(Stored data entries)

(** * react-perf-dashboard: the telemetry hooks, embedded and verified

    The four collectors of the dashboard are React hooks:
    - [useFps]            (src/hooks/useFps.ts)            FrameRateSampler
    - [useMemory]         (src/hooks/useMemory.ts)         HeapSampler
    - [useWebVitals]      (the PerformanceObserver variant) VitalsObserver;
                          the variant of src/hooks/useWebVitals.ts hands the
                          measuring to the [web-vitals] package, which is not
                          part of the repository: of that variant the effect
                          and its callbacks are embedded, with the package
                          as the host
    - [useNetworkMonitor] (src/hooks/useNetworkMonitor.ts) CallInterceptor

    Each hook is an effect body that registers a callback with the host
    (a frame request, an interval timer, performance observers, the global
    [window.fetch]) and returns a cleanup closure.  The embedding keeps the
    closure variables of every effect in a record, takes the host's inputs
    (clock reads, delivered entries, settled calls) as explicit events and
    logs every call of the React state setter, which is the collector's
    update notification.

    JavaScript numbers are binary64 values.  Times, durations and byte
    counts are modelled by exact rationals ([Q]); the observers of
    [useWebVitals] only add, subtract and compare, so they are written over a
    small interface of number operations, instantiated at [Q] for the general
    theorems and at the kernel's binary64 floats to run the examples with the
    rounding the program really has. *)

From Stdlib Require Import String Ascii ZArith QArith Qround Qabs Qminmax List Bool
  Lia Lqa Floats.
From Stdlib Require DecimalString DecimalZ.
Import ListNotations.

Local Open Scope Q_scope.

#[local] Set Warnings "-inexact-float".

◆ **Work request**: Copy out, in full, each line above that has the word "with" in it.

◆ **Written answer**:
                          and its callbacks are embedded, with the package
    Each hook is an effect body that registers a callback with the host
    theorems and at the kernel's binary64 floats to run the examples with the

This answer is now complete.